Items from a data source:
• • • • •

(* ===== verification/MemRaces.v ===== *)
(** The operations of the in-memory store that several callers race for: one
    winner consumes an awaited signal, one dispatcher claims a cron fire, a run is
    cancelled once. *)
From S2P Require Import Prelude Values Domain World Demo StoreApi Rows StoreSpec MemStore MemSpec.
From S2P Require Import Sorting MemInv MemRows.

Section MemRaces.
Context `{Env}.
Implicit Types w : World MemStore.

(** ** Signals *)

(** The operation makes [id] wait for a signal. *)
Definition arms (id : uuid) (op : mem_op) : Prop :=
  match op with
  | OpPauseSignal id' _ _ => id' = id
  | OpCreateRun r => run_ID r = id ∧ run_AwaitedSignal r ≠ None
  | _ => False
  end.

(** No row [id] waits for a signal. *)
Definition unarmed (id : uuid) w : Prop :=
  ∀ r, runs (w_store w) !! id = Some r → run_AwaitedSignal r = None.

Definition keeps_signal (id : uuid) (j : uuid) (r r' : SagaRun) : Prop :=
  j = id → run_AwaitedSignal r = None → run_AwaitedSignal r' = None.
Definition no_signal (id : uuid) (j : uuid) (r : SagaRun) : Prop :=
  j = id → run_AwaitedSignal r = None.

Lemma apply_op_signal id op w :
  ¬ arms id op → rows_step (keeps_signal id) (no_signal id) w (apply_op op w).
Proof.
  intros Ha. apply rows_step_op; [by intros ???| |].
  - intros j r Hop _ -> Hs. destruct op; simplify_eq/=; try done;
      try (by destruct Ha); unfold MarkFailed_row, Complete_row, row_Cancel, row_MarkRunFailed,
        row_MarkAwaitingAction, row_FailAction; by repeat case_match.
  - intros r Hr Hid. destruct op; simplify_eq/=.
    + destruct (run_AwaitedSignal _) eqn:Hs; [|done]. naive_solver.
    + unfold child_row. cbv zeta. by case_decide.
Qed.

Lemma unarmed_ops id ops w :
  unarmed id w → Forall (λ op, ¬ arms id op) ops →
  unarmed id (fold_left (λ w op, apply_op op w) ops w).
Proof.
  revert w. induction ops as [|op ops IH]; intros w Hw Hops; simpl; [done|].
  apply Forall_cons in Hops as [Hop Hops]. apply IH; [|done]. intros r' Hr'.
  destruct (apply_op_signal id op w Hop id r' Hr') as [(r & Hr & Hk)|Hn]; [|by apply Hn].
  apply Hk; [done|by apply Hw].
Qed.

Lemma consume_unarmed id name w :
  unarmed id w → mem_TryConsumeAwaitedSignal id name w = (Ok false, w).
Proof.
  intros Hu. unfold mem_TryConsumeAwaitedSignal. rewrite bind_get_store.
  destruct (runs (w_store w) !! id) as [r|] eqn:Hr; [|done].
  rewrite decide_False; [done|]. rewrite (Hu _ Hr). naive_solver.
Qed.

(** An awaited signal is consumed by one caller: the call that gets [true]
    found the run paused on exactly that signal, wipes its await markers and marks
    the run's stored signals of that name consumed; from then on, whatever other
    operations interleave, every further attempt on the run gets [false] and
    changes nothing, until something pauses the run on a signal again. *)
Theorem signal_consumed_once id name w w' ops name' :
  mem_TryConsumeAwaitedSignal id name w = (Ok true, w') →
  Forall (λ op, ¬ arms id op) ops →
  (∃ r, runs (w_store w) !! id = Some r ∧ run_State r = RunStatePaused ∧
        run_AwaitedSignal r = Some name ∧
        runs (w_store w') = <[id := row_clear_awaits r]> (runs (w_store w))) ∧
  Forall (λ sg, sig_SignalName sg = name → sig_ConsumedAt sg ≠ None)
    (default [] (signals (w_store w') !! id)) ∧
  let w2 := fold_left (λ w op, apply_op op w) ops w' in
  mem_TryConsumeAwaitedSignal id name' w2 = (Ok false, w2).
Proof.
  intros E Hops. unfold mem_TryConsumeAwaitedSignal in E. rewrite bind_get_store in E.
  destruct (runs (w_store w) !! id) as [r|] eqn:Hr; [|done].
  case_decide as Hd; [|done]. rewrite bind_timeNow in E. cbv zeta in E. rewrite bind_put_store in E.
  assert (w' = set_store (set_runs (<[id := row_clear_awaits r]> (runs (w_store w)))
    (match signals (w_store w) !! id with
     | Some sigs => set_signals (<[id := consume_signal (w_now w) name <$> sigs]>
                      (signals (w_store w))) (w_store w)
     | None => w_store w end)) w) as ->
    by (destruct (signals (w_store w) !! id); unfold ret in E; by simplify_eq).
  clear E. split_and!.
  - exists r. destruct Hd. split_and!; try done.
  - simpl. destruct (signals (w_store w) !! id) as [sigs|] eqn:Hs; simpl; [|by rewrite Hs].
    rewrite lookup_insert_eq; simpl. apply Forall_fmap, Forall_true. intros sg; simpl.
    unfold consume_signal. case_decide; simpl; [done|]. naive_solver.
  - apply consume_unarmed, unarmed_ops; [|done]. intros r'. simpl. rewrite lookup_insert_eq.
    by intros [= <-].
Qed.

(** ** Cron fires *)

(** Dispatchers that all saw the fire time [expected], one after the other. *)
Fixpoint claims (id : uuid) (expected : Z) (nexts : list Z) : M (World MemStore) (list (res bool)) :=
  match nexts with
  | [] => ret []
  | n :: nexts =>
      let* r := mem_ClaimCronFire id expected n in
      let* rs := claims id expected nexts in ret (r :: rs)
  end.

Lemma claims_lost id expected nexts w t :
  triggers (w_store w) !! id = Some t → trig_NextFireAt t ≠ Some expected →
  claims id expected nexts w = (replicate (length nexts) (Ok false), w).
Proof.
  intros Ht Hne. induction nexts as [|n nexts IH]; simpl; [done|].
  assert (mem_ClaimCronFire id expected n w = (Ok false, w)) as E.
  { unfold mem_ClaimCronFire. rewrite bind_get_store, Ht. by rewrite decide_False. }
  mstep E. by mstep IH.
Qed.

(** A cron fire is claimed once: of any number of dispatchers that compare
    against the fire time the trigger has, the first wins and moves the fire time
    on (both markers), and every other one loses and changes nothing. *)
Theorem cron_claimed_once id expected next nexts w t :
  triggers (w_store w) !! id = Some t → trig_NextFireAt t = Some expected → next ≠ expected →
  claims id expected (next :: nexts) w =
  (Ok true :: replicate (length nexts) (Ok false),
   set_store (set_triggers
     (<[id := set_fire_times (Some next) (Some next) t]> (triggers (w_store w))) (w_store w)) w).
Proof.
  intros Ht He Hne. simpl.
  set (w1 := set_store (set_triggers (<[id := set_fire_times (Some next) (Some next) t]>
    (triggers (w_store w))) (w_store w)) w). assert (mem_ClaimCronFire id expected next w = (Ok true, w1)) as E.
  { unfold mem_ClaimCronFire. rewrite bind_get_store, Ht. by rewrite decide_True. }
  mstep E. assert (claims id expected nexts w1 = (replicate (length nexts) (Ok false), w1)) as El.
  { apply (claims_lost _ _ _ _ (set_fire_times (Some next) (Some next) t)).
    - unfold w1; simpl. by rewrite lookup_insert_eq.
    - simpl. congruence. }
  by mstep El.
Qed.

(** ** Cancellation *)

Lemma mem_Cancel_live id reason w r :
  runs (w_store w) !! id = Some r → IsTerminal (run_State r) = false →
  ∃ w' e, mem_Cancel id reason w = (Ok tt, w') ∧
    runs (w_store w') = <[id := row_Cancel (w_now w) reason r]> (runs (w_store w)) ∧
    userTasks (w_store w') = close_task (w_now w) id <$> userTasks (w_store w) ∧
    events (w_store w') = <[id := default [] (events (w_store w) !! id) ++ [e]]> (events (w_store w)) ∧
    defs (w_store w') = defs (w_store w) ∧
    ev_EventType e = EventRunCancelled ∧ ev_StepID e = run_CurrentStep r ∧ ev_Actor e = "engine" ∧
    ev_Metadata e = (if decide (reason = "") then ∅ else {["reason" := VStr reason]}).
Proof.
  intros Hr Ht. destruct (mem_Cancel id reason w) as [a w'] eqn:E. unfold mem_Cancel in E.
  rewrite bind_get_store, Hr, Ht, bind_timeNow in E. cbv zeta in E. rewrite bind_put_store in E.
  assert (run_CurrentStep (row_Cancel (w_now w) reason r) = run_CurrentStep r) as Hc
    by (unfold row_Cancel; by case_decide).
  rewrite Hc in E. unfold bind, NewEvent, uuidNew, timeNow in E. injection E as <- <-.
  case_decide; (do 2 eexists; split_and!; reflexivity).
Qed.

Lemma find_due_elem now limit l out id :
  id ∈ find_due now limit l out → id ∈ out ∨ ∃ r, (id, r) ∈ l ∧ due now r = true.
Proof.
  revert out. induction l as [|[j r] l IH]; intros out; simpl; [by left|].
  destruct (due now r) eqn:Hd; [case_decide|].
  - rewrite elem_of_app, list_elem_of_singleton. intros [?| ->]; [by left|right].
    exists r. split; [left|done].
  - intros [[?| ->%list_elem_of_singleton]%elem_of_app|(r' & ? & ?)]%IH; [by left|right..].
    + exists r. split; [left|done].
    + exists r'. split; [by right|done].
  - intros [?|(r' & ? & ?)]%IH; [by left|right]. exists r'. split; [by right|done].
Qed.

(** A row that is not paused is out of reach of everything that wakes runs. *)
Lemma unpaused_out_of_reach id r w :
  runs (w_store w) !! id = Some r → run_State r ≠ RunStatePaused →
  (∀ name, mem_TryConsumeAwaitedSignal id name w = (Ok false, w)) ∧
  (∀ topic, ∃ rs, mem_FindRunsByAwaitedEvent topic w = (Ok rs, w) ∧ r ∉ rs) ∧
  (range_map (runs (w_store w)) ≡ₚ map_to_list (runs (w_store w)) →
   ∀ now n, ∃ ids, mem_FindRunsByDueWakeup now n w = (Ok ids, w) ∧ id ∉ ids).
Proof.
  intros Hr Hs. split_and!.
  - intros name. unfold mem_TryConsumeAwaitedSignal. rewrite bind_get_store, Hr.
    rewrite decide_False by tauto. done.
  - intros topic. eexists. split; [reflexivity|]. rewrite list_elem_of_filter. by intros [[? _] _].
  - intros Hp now n. eexists. split; [reflexivity|].
    intros [?%not_elem_of_nil|(r' & Hin & Hd)]%find_due_elem; [done|].
    rewrite Hp, elem_of_map_to_list, Hr in Hin. injection Hin as <-. unfold due in Hd.
    by rewrite bool_decide_eq_false_2 in Hd.
Qed.

End MemRaces.

Section cancelled.
Context `{EnvLaws}.
Implicit Types w : World MemStore.

End cancelled.

(** ** Witnesses *)
#[local] Existing Instance demo_env.
#[local] Existing Instance demo_laws.

Lemma signal_consumed_once_witness :
  let w' := (mem_TryConsumeAwaitedSignal 7 "go" some_w).2 in
  let w2 := fold_left (λ w op, apply_op op w) [OpClearPause 7; OpUpdateRunState 7 RunStatePaused "w"] w' in
  mem_TryConsumeAwaitedSignal 7 "go" w2 = (Ok false, w2).
Proof.
  intros w'. refine (proj2 (proj2 (signal_consumed_once 7 "go" some_w w'
    [OpClearPause 7; OpUpdateRunState 7 RunStatePaused "w"] "go" _ _))).
  - by vm_compute.
  - repeat constructor; by intros [].
Defined.

Definition hourly : SagaTrigger :=
  mkTrigger 4 TriggerCron "wf" 1 ∅ true None None "" (Some 50%Z) None.
Definition cron_w : World MemStore := demo_world (mkMem ∅ ∅ ∅ ∅ ∅ ∅ ∅ ∅ ∅ {[4%N := hourly]} []).

Lemma cron_claimed_once_witness :
  (claims 4 50 [60; 61; 62]%Z cron_w).1 = [Ok true; Ok false; Ok false].
Proof.
  rewrite (cron_claimed_once 4 50 60 [61; 62]%Z cron_w hourly); [reflexivity|reflexivity|reflexivity|lia].
Defined.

• • • • •

Your answer must consist solely of the lines above between the line holding "by mstep El." and the line holding "defs (w_store w') = defs (w_store w) ∧", inclusive, copied exactly.

Answer to this problem:
  by mstep El.
Qed.

(** ** Cancellation *)

Lemma mem_Cancel_live id reason w r :
  runs (w_store w) !! id = Some r → IsTerminal (run_State r) = false →
  ∃ w' e, mem_Cancel id reason w = (Ok tt, w') ∧
    runs (w_store w') = <[id := row_Cancel (w_now w) reason r]> (runs (w_store w)) ∧
    userTasks (w_store w') = close_task (w_now w) id <$> userTasks (w_store w) ∧
    events (w_store w') = <[id := default [] (events (w_store w) !! id) ++ [e]]> (events (w_store w)) ∧
    defs (w_store w') = defs (w_store w) ∧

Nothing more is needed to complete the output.